(* ===== verification/_CoqProject ===== *)
-Q . S2P
Prelude.v
Ctype.v
Calendar.v
DateParse.v
MyBit.v
Bitmap.v
Queues.v
DynArray.v
HashTable.v
HashChains.v
HashSearch.v
HashInsert.v
HashDelete.v
HashUpdate.v
Base64.v
Pack.v
MemRoot.v
Horner.v
IntConv.v
IntPrint.v
IntRead.v
Decimal.v
DecMul.v
DecBin.v
DecRound.v
DecText.v
DecDiv.v
DecBase.v
DecAdd.v
DecSub.v
DecArith.v
DecInt.v
DecProd.v
DecBytes.v
DecStrip.v
DecStore.v
DecLoad.v
DecOrder.v
LikeSpec.v
Like.v
Unicase.v
Utf8.v
Utf8Coll.v
Utf8Case.v
LikeUni.v
HashUtf8.v
Qsort.v
StrSort.v
Wcomp.v
DList.v
Tree.v
TreeRep.v
TreeBalance.v
TreeFixup.v
TreeOrder.v
TreeInsert.v
TreeDelete.v
TreeSearch.v
TreeKey.v
TreeExample.v
ThrLock.v
ThrLockInv.v
ThrLockSafe.v
ThrLockLive.v
ThrLockCheck.v
ThrMulti.v
ThrDeadlock.v
ThrMerge.v
(* ===== verification/Ctype.v ===== *)
(** * Character classes of latin1: strings/ctype-latin1.c, include/m_ctype.h

    The date parsers classify bytes with the my_isXXX macros on
    my_charset_latin1. *)

From stdpp Require Import prelude.
From Stdlib Require Import ZArith Lia.
From S2P Require Import Prelude.

Open Scope Z_scope.

(** The table has a leading entry for EOF. *)
Definition ctype_latin1 : list Z := [
    0;
   32; 32; 32; 32; 32; 32; 32; 32; 32; 40; 40; 40; 40; 40; 32; 32;
   32; 32; 32; 32; 32; 32; 32; 32; 32; 32; 32; 32; 32; 32; 32; 32;
   72; 16; 16; 16; 16; 16; 16; 16; 16; 16; 16; 16; 16; 16; 16; 16;
  132;132;132;132;132;132;132;132;132;132; 16; 16; 16; 16; 16; 16;
   16;129;129;129;129;129;129;  1;  1;  1;  1;  1;  1;  1;  1;  1;
    1;  1;  1;  1;  1;  1;  1;  1;  1;  1;  1; 16; 16; 16; 16; 16;
   16;130;130;130;130;130;130;  2;  2;  2;  2;  2;  2;  2;  2;  2;
    2;  2;  2;  2;  2;  2;  2;  2;  2;  2;  2; 16; 16; 16; 16; 32;
   16;  0; 16;  2; 16; 16; 16; 16; 16; 16;  1; 16;  1;  0;  1;  0;
    0; 16; 16; 16; 16; 16; 16; 16; 16; 16;  2; 16;  2;  0;  2;  1;
   72; 16; 16; 16; 16; 16; 16; 16; 16; 16; 16; 16; 16; 16; 16; 16;
   16; 16; 16; 16; 16; 16; 16; 16; 16; 16; 16; 16; 16; 16; 16; 16;
    1;  1;  1;  1;  1;  1;  1;  1;  1;  1;  1;  1;  1;  1;  1;  1;
    1;  1;  1;  1;  1;  1;  1; 16;  1;  1;  1;  1;  1;  1;  1;  2;
    2;  2;  2;  2;  2;  2;  2;  2;  2;  2;  2;  2;  2;  2;  2;  2;
    2;  2;  2;  2;  2;  2;  2; 16;  2;  2;  2;  2;  2;  2;  2;  2 ].

Definition MY_NMR : Z := 4.
Definition MY_SPC : Z := 8.
Definition MY_PNT : Z := 16.

(** [((s)->ctype+1)[(uchar) (c)] & class] *)
Definition ctype_class (class c : Z) : bool :=
  test (nth (Z.to_nat (u8 c + 1)) ctype_latin1 0 .& class).

Definition my_isdigit (c : Z) : bool := ctype_class MY_NMR c.
Definition my_isspace (c : Z) : bool := ctype_class MY_SPC c.
Definition my_ispunct (c : Z) : bool := ctype_class MY_PNT c.

(** A property of every byte is checked byte by byte. *)
Definition all_bytes (P : Z -> bool) : bool :=
  forallb (fun n => P (Z.of_nat n)) (seq 0 256).

Lemma all_bytes_spec P c :
  all_bytes P = true -> 0 <= c < 256 -> P c = true.
Proof.
  unfold all_bytes. rewrite forallb_forall. intros H Hc.
  rewrite <- (Z2Nat.id c) by lia. apply H. apply in_seq. lia.
Qed.

Lemma all_bytes_eq (f g : Z -> bool) c :
  all_bytes (fun c => Bool.eqb (f c) (g c)) = true -> 0 <= c < 256 -> f c = g c.
Proof.
  intros H Hc. apply Bool.eqb_prop.
  exact (all_bytes_spec (fun c => Bool.eqb (f c) (g c)) c H Hc).
Qed.

Lemma my_isdigit_spec c :
  0 <= c < 256 -> my_isdigit c = (48 <=? c) && (c <=? 57).
Proof.
  intros Hc. revert c Hc.
  refine (fun c => all_bytes_eq my_isdigit (fun c => (48 <=? c) && (c <=? 57)) c _).
  vm_compute. reflexivity.
Qed.

Lemma my_isspace_spec c :
  0 <= c < 256 ->
  my_isspace c = ((9 <=? c) && (c <=? 13)) || (c =? 32) || (c =? 160).
Proof.
  revert c.
  refine (fun c => all_bytes_eq my_isspace
    (fun c => ((9 <=? c) && (c <=? 13)) || (c =? 32) || (c =? 160)) c _).
  vm_compute. reflexivity.
Qed.

Lemma my_ispunct_not_digit c :
  0 <= c < 256 -> my_isdigit c = true ->
  my_ispunct c = false /\ my_isspace c = false.
Proof.
  intros Hc Hd.
  assert (negb (my_isdigit c) || (negb (my_ispunct c) && negb (my_isspace c))
          = true) as H.
  { apply (all_bytes_spec (fun c => negb (my_isdigit c) ||
      (negb (my_ispunct c) && negb (my_isspace c)))); [|done].
    vm_compute. reflexivity. }
  rewrite Hd in H. simpl in H. b2p. auto.
Qed.

(** The digit characters. *)
Lemma my_isdigit_digit d : 0 <= d <= 9 -> my_isdigit (48 + d) = true.
Proof. intros H. rewrite my_isdigit_spec by lia. lia. Qed.
(** The whole second half: day of the year to month and day. *)
Lemma day_of_year_split y doy :
  1 <= doy <= calc_days_in_year y ->
  exists m d,
    (let '(day_of_year, leap_day) :=
       if (calc_days_in_year y =? 366) && (31 + 28 <? doy)
       then (doy - 1, if doy - 1 =? 31 + 28 then 1 else 0)
       else (doy, 0) in
     match month_loop days_in_month day_of_year 1 with
     | None => None
     | Some (m, d) => Some (y, m, d + leap_day)
     end) = Some (y, m, d) /\
    1 <= m <= 12 /\ 1 <= d <= days_of_month y m /\
    days_before_month y (Z.to_nat m) + d = doy.
Proof.
  intros Hd.
  destruct ((calc_days_in_year y =? 366) && (31 + 28 <? doy)) eqn:E; b2p.
  - destruct (month_loop_correct (doy - 1)) as (m & d & Hml & Hm & Hdm & Hs);
      [lia|].
    rewrite Hml. exists m, (d + if doy - 1 =? 31 + 28 then 1 else 0).
    rewrite days_before_month_closed by lia. unfold days_of_month.
    replace (calc_days_in_year y =? 366) with true by lia.
    split; [reflexivity|]. split; [lia|].
    change (31 + 28) with 59 in *.
    assert (m = 1 \/ m = 2 \/ 3 <= m) as [-> | [-> | Hm3]] by lia.
    + change (month_days 1) with 31 in *. simpl in *. lia.
    + change (month_days 2) with 28 in *. simpl in *.
      destruct (doy - 1 =? 59) eqn:E1; b2p; lia.
    + replace (m <=? 2) with false in * by lia.
      replace (2 <? m) with true by lia. replace (m =? 2) with false by lia.
      cbn [andb].
      assert (59 <= 31 * (m - 1) - (m * 4 + 23) / 10) by zdiv.
      destruct (doy - 1 =? 59) eqn:E1; b2p; lia.
  - destruct (month_loop_correct doy) as (m & d & Hml & Hm & Hdm & Hs).
    { apply andb_false_iff in E. destruct (calc_days_in_year_range y);
        destruct E; b2p; lia. }
    rewrite Hml. exists m, (d + 0). rewrite days_before_month_closed by lia.
    unfold days_of_month.
    split; [reflexivity|]. split; [lia|].
    assert ((2 <? m) && (calc_days_in_year y =? 366) = false) as ->.
    { apply andb_false_iff in E. apply andb_false_iff.
      destruct E as [E | E]; [by right|]. left. b2p.
      destruct (2 <? m) eqn:E2; b2p; [|done].
      destruct (m <=? 2) eqn:E3; b2p; zdiv. }
    split; [|lia]. case_if; lia.
Qed.
(* ===== verification/MyBit.v ===== *)
(** * Bit tricks: include/my_bit.h, mysys/my_bit.c *)

From stdpp Require Import prelude list.
From Stdlib Require Import ZArith Lia.
From S2P Require Import Prelude Ctype.

Open Scope Z_scope.

Definition my_bits_nbits : list Z := [
  0; 1; 1; 2; 1; 2; 2; 3; 1; 2; 2; 3; 2; 3; 3; 4;
  1; 2; 2; 3; 2; 3; 3; 4; 2; 3; 3; 4; 3; 4; 4; 5;
  1; 2; 2; 3; 2; 3; 3; 4; 2; 3; 3; 4; 3; 4; 4; 5;
  2; 3; 3; 4; 3; 4; 4; 5; 3; 4; 4; 5; 4; 5; 5; 6;
  1; 2; 2; 3; 2; 3; 3; 4; 2; 3; 3; 4; 3; 4; 4; 5;
  2; 3; 3; 4; 3; 4; 4; 5; 3; 4; 4; 5; 4; 5; 5; 6;
  2; 3; 3; 4; 3; 4; 4; 5; 3; 4; 4; 5; 4; 5; 5; 6;
  3; 4; 4; 5; 4; 5; 5; 6; 4; 5; 5; 6; 5; 6; 6; 7;
  1; 2; 2; 3; 2; 3; 3; 4; 2; 3; 3; 4; 3; 4; 4; 5;
  2; 3; 3; 4; 3; 4; 4; 5; 3; 4; 4; 5; 4; 5; 5; 6;
  2; 3; 3; 4; 3; 4; 4; 5; 3; 4; 4; 5; 4; 5; 5; 6;
  3; 4; 4; 5; 4; 5; 5; 6; 4; 5; 5; 6; 5; 6; 6; 7;
  2; 3; 3; 4; 3; 4; 4; 5; 3; 4; 4; 5; 4; 5; 5; 6;
  3; 4; 4; 5; 4; 5; 5; 6; 4; 5; 5; 6; 5; 6; 6; 7;
  3; 4; 4; 5; 4; 5; 5; 6; 4; 5; 5; 6; 5; 6; 6; 7;
  4; 5; 5; 6; 5; 6; 6; 7; 5; 6; 6; 7; 6; 7; 7; 8 ].

Definition my_bits_reverse_table : list Z := [
0; 128; 64; 192; 32; 160; 96; 224; 16; 144; 80; 208; 48; 176; 112; 240;
  8; 136; 72; 200; 40; 168; 104; 232; 24; 152; 88; 216; 56; 184; 120; 248;
  4; 132; 68; 196; 36; 164; 100; 228; 20; 148; 84; 212; 52; 180; 116; 244;
  12; 140; 76; 204; 44; 172; 108; 236; 28; 156; 92; 220; 60; 188; 124; 252;
  2; 130; 66; 194; 34; 162; 98; 226; 18; 146; 82; 210; 50; 178; 114; 242;
  10; 138; 74; 202; 42; 170; 106; 234; 26; 154; 90; 218; 58; 186; 122; 250;
  6; 134; 70; 198; 38; 166; 102; 230; 22; 150; 86; 214; 54; 182; 118; 246;
  14; 142; 78; 206; 46; 174; 110; 238; 30; 158; 94; 222; 62; 190; 126; 254;
  1; 129; 65; 193; 33; 161; 97; 225; 17; 145; 81; 209; 49; 177; 113; 241;
  9; 137; 73; 201; 41; 169; 105; 233; 25; 153; 89; 217; 57; 185; 121; 249;
  5; 133; 69; 197; 37; 165; 101; 229; 21; 149; 85; 213; 53; 181; 117; 245;
  13; 141; 77; 205; 45; 173; 109; 237; 29; 157; 93; 221; 61; 189; 125; 253;
  3; 131; 67; 195; 35; 163; 99; 227; 19; 147; 83; 211; 51; 179; 115; 243;
  11; 139; 75; 203; 43; 171; 107; 235; 27; 155; 91; 219; 59; 187; 123; 251;
  7; 135; 71; 199; 39; 167; 103; 231; 23; 151; 87; 215; 55; 183; 119; 247;
  15; 143; 79; 207; 47; 175; 111; 239; 31; 159; 95; 223; 63; 191; 127; 255 ].

(** A table indexed by a [uchar]. *)
Definition tab (l : list Z) (i : Z) : Z := nth (Z.to_nat (u8 i)) l 0.

(** [for (bit=0 ; value > 1 ; value>>=1, bit++)]; 64 turns are enough for an
    [ulong]. *)
Fixpoint log2_loop (fuel : nat) (value bit : Z) : Z :=
  match fuel with
  | O => bit
  | S fuel => if 1 <? value then log2_loop fuel (value .>> 1) (bit + 1) else bit
  end.

Definition my_bit_log2 (value : Z) : Z := log2_loop 64 value 0.

Definition my_count_bits (v : Z) : Z :=
  let v2 := v .>> 32 in
  u8 (tab my_bits_nbits v + tab my_bits_nbits (v .>> 8) +
      tab my_bits_nbits (v .>> 16) + tab my_bits_nbits (v .>> 24) +
      tab my_bits_nbits v2 + tab my_bits_nbits (v2 .>> 8) +
      tab my_bits_nbits (v2 .>> 16) + tab my_bits_nbits (v2 .>> 24)).

Definition my_count_bits_uint32 (v : Z) : Z :=
  u8 (tab my_bits_nbits v + tab my_bits_nbits (v .>> 8) +
      tab my_bits_nbits (v .>> 16) + tab my_bits_nbits (v .>> 24)).

Definition my_round_up_to_next_power (v : Z) : Z :=
  let v := u32 (v - 1) in
  let v := v .| (v .>> 1) in
  let v := v .| (v .>> 2) in
  let v := v .| (v .>> 4) in
  let v := v .| (v .>> 8) in
  let v := v .| (v .>> 16) in
  u32 (v + 1).

Definition my_clear_highest_bit (v : Z) : Z :=
  let w := v .>> 1 in
  let w := w .| (w .>> 1) in
  let w := w .| (w .>> 2) in
  let w := w .| (w .>> 4) in
  let w := w .| (w .>> 8) in
  let w := w .| (w .>> 16) in
  v .& w.

Definition my_reverse_bits (key : Z) : Z :=
  (tab my_bits_reverse_table (key .& 255) .<< 24) .|
  (tab my_bits_reverse_table ((key .>> 8) .& 255) .<< 16) .|
  (tab my_bits_reverse_table ((key .>> 16) .& 255) .<< 8) .|
  tab my_bits_reverse_table (key .>> 24).

(** ** Specifications *)

(** The number of one bits among the [n] lowest. *)
Fixpoint popcount (n : nat) (v : Z) : Z :=
  match n with
  | O => 0
  | S n => (if Z.testbit v (Z.of_nat n) then 1 else 0) + popcount n v
  end.

Lemma popcount_ext n v w :
  (forall i, 0 <= i < Z.of_nat n -> Z.testbit v i = Z.testbit w i) ->
  popcount n v = popcount n w.
Proof.
  induction n as [|n IH]; intros H; simpl; [done|].
  rewrite H by lia. rewrite IH; [done|]. intros i Hi. apply H. lia.
Qed.

Lemma popcount_app n m v :
  popcount (n + m) v = popcount n v + popcount m (v .>> Z.of_nat n).
Proof.
  induction m as [|m IH]; [rewrite Nat.add_0_r; simpl; lia|].
  rewrite Nat.add_succ_r. simpl. rewrite IH, Z.shiftr_spec by lia.
  replace (Z.of_nat m + Z.of_nat n) with (Z.of_nat (n + m)) by lia. lia.
Qed.

Lemma popcount_bound n v : 0 <= popcount n v <= Z.of_nat n.
Proof. induction n; simpl; [lia|]. case_match; lia. Qed.

Lemma popcount_u8 v : popcount 8 (u8 v) = popcount 8 v.
Proof.
  apply popcount_ext. intros i Hi. unfold u8.
  by rewrite Z.mod_pow2_bits_low by lia.
Qed.

Lemma my_bits_nbits_spec v : tab my_bits_nbits v = popcount 8 v.
Proof.
  rewrite <- popcount_u8. unfold tab. apply Z.eqb_eq.
  refine (all_bytes_spec (fun c => nth (Z.to_nat c) my_bits_nbits 0 =? popcount 8 c)
            (u8 v) _ (u8_range v)). by vm_compute.
Qed.

(** Replaces one byte count of the goal by a number from 0 to 8. *)
Ltac bound_popcount :=
  match goal with |- context [popcount 8 ?x] =>
    pose proof (popcount_bound 8 x); generalize dependent (popcount 8 x); intros
  end.

Lemma my_count_bits_uint32_spec v : my_count_bits_uint32 v = popcount 32 v.
Proof.
  unfold my_count_bits_uint32. rewrite !my_bits_nbits_spec.
  change 32%nat with (8 + (8 + (8 + 8)))%nat.
  rewrite !popcount_app, !Z.shiftr_shiftr by lia.
  pose proof (popcount_bound 8 v). pose proof (popcount_bound 8 (v .>> 8)).
  pose proof (popcount_bound 8 (v .>> 16)). pose proof (popcount_bound 8 (v .>> 24)).
  change (Z.of_nat 8) with 8 in *. change (8 + 8) with 16. change (16 + 8) with 24.
  rewrite u8_small; lia.
Qed.

(** my_count_bits and my_count_bits_uint32, which add up table entries
    byte by byte in an [uchar], return the number of one bits of their
    argument. *)
Theorem my_count_bits_correct v :
  my_count_bits v = popcount 64 v /\ my_count_bits_uint32 v = popcount 32 v.
Proof.
  split; [|apply my_count_bits_uint32_spec].
  transitivity (my_count_bits_uint32 v + my_count_bits_uint32 (v .>> 32)).
  - pose proof (popcount_bound 32 v). pose proof (popcount_bound 32 (v .>> 32)).
    rewrite <- !my_count_bits_uint32_spec in *.
    unfold my_count_bits, my_count_bits_uint32 in *. rewrite !my_bits_nbits_spec in *.
    cbv zeta. repeat bound_popcount. rewrite !u8_small by lia. lia.
  - rewrite !my_count_bits_uint32_spec. change 64%nat with (32 + 32)%nat.
    by rewrite popcount_app.
Qed.

Lemma log2_loop_correct fuel v b :
  0 < v -> Z.log2 v <= Z.of_nat fuel -> log2_loop fuel v b = b + Z.log2 v.
Proof.
  revert v b. induction fuel as [|fuel IH]; intros v b Hv Hf; simpl.
  - pose proof (Z.log2_nonneg v). lia.
  - case_if.
    + assert (Z.log2 v = Z.log2 (v .>> 1) + 1) as E.
      { rewrite Z.log2_shiftr by lia.
        assert (1 <= Z.log2 v) by (apply Z.log2_le_pow2; lia). lia. }
      rewrite IH; [lia| |lia].
      rewrite Z.shiftr_div_pow2 by lia. change (2 ^ 1) with 2. zdiv.
    + assert (v = 1) as -> by lia. simpl. lia.
Qed.

(** my_bit_log2 is the binary logarithm rounded down, for every nonzero
    64 bit value: the largest X with [2^X <= value].  The comment above it
    announces the smallest X with [2^X >= value], which differs at every value
    that is not a power of two. *)
Theorem my_bit_log2_floor v :
  0 < v < 2 ^ 64 ->
  2 ^ my_bit_log2 v <= v < 2 ^ (my_bit_log2 v + 1) /\
  (2 ^ my_bit_log2 v >= v <-> v = 2 ^ my_bit_log2 v).
Proof.
  intros Hv. unfold my_bit_log2.
  assert (Z.log2 v < 64) by (apply Z.log2_lt_pow2; lia).
  rewrite log2_loop_correct, Z.add_0_l, Z.add_1_r by lia.
  pose proof (Z.log2_spec v ltac:(lia)). lia.
Qed.

Lemma my_bit_log2_floor_witness : my_bit_log2 5 = 2 /\ ~ 2 ^ my_bit_log2 5 >= 5.
Proof.
  split; [reflexivity|]. pose proof (my_bit_log2_floor 5).
  intros H5. apply H in H5; [discriminate | split; reflexivity].
Defined.

(** ** Smearing *)

(** [w] has bit [i] exactly when one of the bits [i .. i+n-1] of [v] is set. *)
Definition smeared (v : Z) (n : nat) (w : Z) : Prop :=
  0 <= w /\
  forall i, 0 <= i ->
    Z.testbit w i = existsb (fun j => Z.testbit v (i + Z.of_nat j)) (seq 0 n).

Lemma smeared_one v : 0 <= v -> smeared v 1 v.
Proof. split; [done|]. intros i Hi. simpl. by rewrite Z.add_0_r, orb_false_r. Qed.

Lemma smeared_double v n w :
  smeared v n w -> smeared v (n + n) (w .| (w .>> Z.of_nat n)).
Proof.
  intros [Hw Hb]. split; [apply Z.lor_nonneg; rewrite Z.shiftr_nonneg; lia|].
  intros i Hi. rewrite Z.lor_spec, Z.shiftr_spec, !Hb by lia.
  rewrite seq_app, existsb_app. f_equal. simpl.
  apply eq_iff_eq_true. rewrite !existsb_exists. split.
  - intros (j & Hj & Hv). exists (n + j)%nat. rewrite in_seq in *.
    split; [lia|]. rewrite <- Hv. f_equal. lia.
  - intros (j & Hj & Hv). exists (j - n)%nat. rewrite in_seq in *.
    split; [lia|]. rewrite <- Hv. f_equal. lia.
Qed.

Lemma smeared_zero n w : smeared 0 n w -> w = 0.
Proof.
  intros [Hw Hb]. apply Z.bits_inj'. intros i Hi. rewrite Hb, Z.bits_0 by done.
  apply not_true_iff_false. rewrite existsb_exists. intros (j & _ & Hj).
  by rewrite Z.bits_0 in Hj.
Qed.

Lemma smeared_full v w :
  0 < v < 2 ^ 32 -> smeared v 32 w -> w = 2 ^ (Z.log2 v + 1) - 1.
Proof.
  intros Hv [Hw Hb].
  assert (0 <= Z.log2 v < 32).
  { split; [apply Z.log2_nonneg | apply Z.log2_lt_pow2; lia]. }
  rewrite Z.sub_1_r, <- Z.ones_equiv. apply Z.bits_inj'. intros i Hi.
  rewrite Hb by done. destruct (decide (i <= Z.log2 v)).
  - rewrite Z.ones_spec_low by lia. apply existsb_exists.
    exists (Z.to_nat (Z.log2 v - i)). rewrite in_seq. split; [lia|].
    rewrite Z2Nat.id by lia. replace (i + (Z.log2 v - i)) with (Z.log2 v) by lia.
    apply Z.bit_log2. lia.
  - rewrite Z.ones_spec_high by lia. apply not_true_iff_false.
    rewrite existsb_exists. intros (j & _ & Hj).
    rewrite Z.bits_above_log2 in Hj by lia. done.
Qed.

(** The five steps [v|= v >> 1] .. [v|= v >> 16]. *)
Lemma smear_steps v :
  0 <= v ->
  let w := v .| (v .>> 1) in
  let w := w .| (w .>> 2) in
  let w := w .| (w .>> 4) in
  let w := w .| (w .>> 8) in
  smeared v 32 (w .| (w .>> 16)).
Proof.
  intros Hv. cbv zeta.
  apply (smeared_double _ 16), (smeared_double _ 8), (smeared_double _ 4),
    (smeared_double _ 2), (smeared_double _ 1), smeared_one, Hv.
Qed.

(** my_round_up_to_next_power returns the smallest power of two that is
    not below its argument, for every argument from 1 to [2^31]; larger
    arguments and 0 give 0. *)
Theorem my_round_up_to_next_power_correct v :
  0 <= v < 2 ^ 32 ->
  (1 <= v <= 2 ^ 31 ->
     exists k, 0 <= k <= 31 /\ my_round_up_to_next_power v = 2 ^ k /\ v <= 2 ^ k /\
       forall j, 0 <= j -> v <= 2 ^ j -> k <= j) /\
  (v = 0 \/ 2 ^ 31 < v -> my_round_up_to_next_power v = 0).
Proof.
  intros Hv. unfold my_round_up_to_next_power. cbv zeta.
  pose proof (smear_steps (u32 (v - 1))) as Hs. cbv zeta in Hs.
  pose proof (u32_range (v - 1)) as Hr. specialize (Hs ltac:(lia)).
  remember (_ .| (_ .>> 16)) as w eqn:Ew. clear Ew.
  destruct (decide (v = 1)) as [->|Hne].
  { split; [|lia]. intros _. exists 0. apply smeared_zero in Hs as ->.
    repeat split; try done; lia. }
  destruct (decide (v = 0)) as [->|Hne0].
  { split; [lia|]. intros _. apply smeared_full in Hs; [|done]. by subst w. }
  rewrite (u32_small (v - 1)) in * by lia.
  apply smeared_full in Hs; [|lia]. subst w.
  rewrite Z.sub_add. pose proof (Z.log2_nonneg (v - 1)).
  pose proof (Z.log2_spec (v - 1) ltac:(lia)) as Hl.
  split; intros Hc.
  - assert (Z.log2 (v - 1) < 31) by (apply Z.log2_lt_pow2; lia).
    exists (Z.log2 (v - 1) + 1). split_and!; [lia|lia| |lia|].
    + apply u32_small. split; [lia|]. apply Z.pow_lt_mono_r; lia.
    + intros j Hj Hvj. assert (Z.log2 (v - 1) < j) by (apply Z.log2_lt_pow2; lia). lia.
  - destruct Hc as [|Hc]; [lia|].
    assert (31 <= Z.log2 (v - 1)) by (apply Z.log2_le_pow2; lia).
    assert (Z.log2 (v - 1) < 32) by (apply Z.log2_lt_pow2; lia).
    by replace (Z.log2 (v - 1)) with 31 by lia.
Qed.

Lemma my_round_up_to_next_power_correct_witness :
  exists k, 0 <= k <= 31 /\ my_round_up_to_next_power 1611 = 2 ^ k /\ 1611 <= 2 ^ k /\
    forall j, 0 <= j -> 1611 <= 2 ^ j -> k <= j.
Proof. apply (my_round_up_to_next_power_correct 1611); lia. Defined.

# Task objective
Using the material above, transcribe exactly the lines from the line with "argument. *)" to the line with "- pose proof (popcount_bound"; both count, and nothing else goes in.

# Written solution
    argument. *)
Theorem my_count_bits_correct v :
  my_count_bits v = popcount 64 v /\ my_count_bits_uint32 v = popcount 32 v.
Proof.
  split; [|apply my_count_bits_uint32_spec].
  transitivity (my_count_bits_uint32 v + my_count_bits_uint32 (v .>> 32)).
  - pose proof (popcount_bound 32 v). pose proof (popcount_bound 32 (v .>> 32)).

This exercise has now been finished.